(** The steps of the head alone take it out: it takes the lock if it has not, its timer
    fires, and the watchdog removes it; or it was leaving. *)
Lemma head_leaves s key h q :
  lock_ok s -> getQueue key s = h :: q ->
  exists es s', run lock_step es s = Next s' /\ getQueue key s' = q /\ (length es <= 3)%nat /\
    Forall (fun e => event_id e = h /\ unaided e = true) es.
Proof.
  intros Hs Hq. destruct (queue_of_head s key h q Hs Hq) as (c & Hc & Hk & Hd & Hr).
  assert (Hexp : forall s c, lock_ok s -> getQueue key s = h :: q -> callers s !! h = Some c ->
    c_watch c = Fired -> exists s', run lock_step [EExpire h] s = Next s' /\ getQueue key s' = q).
  { intros s0 c0 Hs0 Hq0 Hc0 Hw. cbn. rewrite Hc0, decide_True by done.
    destruct (remove_as_head (fun c => set_phase (c_phase c) Ended c) s0 key h q Hs0 Hq0)
      as (s' & -> & ?). by exists s'. }
  assert (Htim : forall s c, lock_ok s -> getQueue key s = h :: q -> callers s !! h = Some c ->
    c_watch c = Watching -> exists s', run lock_step [ETimer h; EExpire h] s = Next s' /\ getQueue key s' = q).
  { intros s0 c0 Hs0 Hq0 Hc0 Hw. pose proof (lock_step_ok (ETimer h) s0 Hs0) as Hok.
    cbn [run]. revert Hok. cbn [lock_step]. rewrite Hc0, decide_True by done. intros Hok.
    eapply Hexp; [done|done|apply lookup_insert_eq|done]. }
  destruct (lo_caller s Hs h c Hc) as [_ Hw]. specialize (Hw Hd).
  destruct (c_phase c) eqn:Hp; [| |destruct Hw as [Hw|Hw]|done].
  - pose proof (lock_step_ok (EReady h) s Hs) as Hok. revert Hok. cbn [lock_step].
    rewrite Hc, decide_True by done. intros Hok.
    destruct (Htim _ (set_phase Holding Watching c) Hok) as (s' & Hrun & Hq');
      [done|apply lookup_insert_eq|done|].
    exists [EReady h; ETimer h; EExpire h], s'. split_and!; [|done|cbn; lia|by repeat constructor].
    cbn [run lock_step]. by rewrite Hc, decide_True.
  - destruct (remove_as_head (fun c => set_phase Failed (c_watch c) c) s key h q Hs Hq) as (s' & Hr' & ?).
    exists [ELeave h], s'. split_and!; [|done|cbn; lia|by repeat constructor].
    cbn [run lock_step]. by rewrite Hc, decide_True, Hr'.
  - destruct (Htim s c Hs Hq Hc Hw) as (s' & ? & ?).
    exists [ETimer h; EExpire h], s'. split_and!; [done|done|cbn; lia|by repeat constructor].
  - destruct (Hexp s c Hs Hq Hc Hw) as (s' & ? & ?).
    exists [EExpire h], s'. split_and!; [done|done|cbn; lia|by repeat constructor].
Qed.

● ● ● ● ●

**PROBLEM DETAILS**
The answer must be the full data, repeated word for word.

**THE COMPLETED TASK**
(** The steps of the head alone take it out: it takes the lock if it has not, its timer
    fires, and the watchdog removes it; or it was leaving. *)
Lemma head_leaves s key h q :
  lock_ok s -> getQueue key s = h :: q ->
  exists es s', run lock_step es s = Next s' /\ getQueue key s' = q /\ (length es <= 3)%nat /\
    Forall (fun e => event_id e = h /\ unaided e = true) es.
Proof.
  intros Hs Hq. destruct (queue_of_head s key h q Hs Hq) as (c & Hc & Hk & Hd & Hr).
  assert (Hexp : forall s c, lock_ok s -> getQueue key s = h :: q -> callers s !! h = Some c ->
    c_watch c = Fired -> exists s', run lock_step [EExpire h] s = Next s' /\ getQueue key s' = q).
  { intros s0 c0 Hs0 Hq0 Hc0 Hw. cbn. rewrite Hc0, decide_True by done.
    destruct (remove_as_head (fun c => set_phase (c_phase c) Ended c) s0 key h q Hs0 Hq0)
      as (s' & -> & ?). by exists s'. }
  assert (Htim : forall s c, lock_ok s -> getQueue key s = h :: q -> callers s !! h = Some c ->
    c_watch c = Watching -> exists s', run lock_step [ETimer h; EExpire h] s = Next s' /\ getQueue key s' = q).
  { intros s0 c0 Hs0 Hq0 Hc0 Hw. pose proof (lock_step_ok (ETimer h) s0 Hs0) as Hok.
    cbn [run]. revert Hok. cbn [lock_step]. rewrite Hc0, decide_True by done. intros Hok.
    eapply Hexp; [done|done|apply lookup_insert_eq|done]. }
  destruct (lo_caller s Hs h c Hc) as [_ Hw]. specialize (Hw Hd).
  destruct (c_phase c) eqn:Hp; [| |destruct Hw as [Hw|Hw]|done].
  - pose proof (lock_step_ok (EReady h) s Hs) as Hok. revert Hok. cbn [lock_step].
    rewrite Hc, decide_True by done. intros Hok.
    destruct (Htim _ (set_phase Holding Watching c) Hok) as (s' & Hrun & Hq');
      [done|apply lookup_insert_eq|done|].
    exists [EReady h; ETimer h; EExpire h], s'. split_and!; [|done|cbn; lia|by repeat constructor].
    cbn [run lock_step]. by rewrite Hc, decide_True.
  - destruct (remove_as_head (fun c => set_phase Failed (c_watch c) c) s key h q Hs Hq) as (s' & Hr' & ?).
    exists [ELeave h], s'. split_and!; [|done|cbn; lia|by repeat constructor].
    cbn [run lock_step]. by rewrite Hc, decide_True, Hr'.
  - destruct (Htim s c Hs Hq Hc Hw) as (s' & ? & ?).
    exists [ETimer h; EExpire h], s'. split_and!; [done|done|cbn; lia|by repeat constructor].
  - destruct (Hexp s c Hs Hq Hc Hw) as (s' & ? & ?).
    exists [EExpire h], s'. split_and!; [done|done|cbn; lia|by repeat constructor].
Qed.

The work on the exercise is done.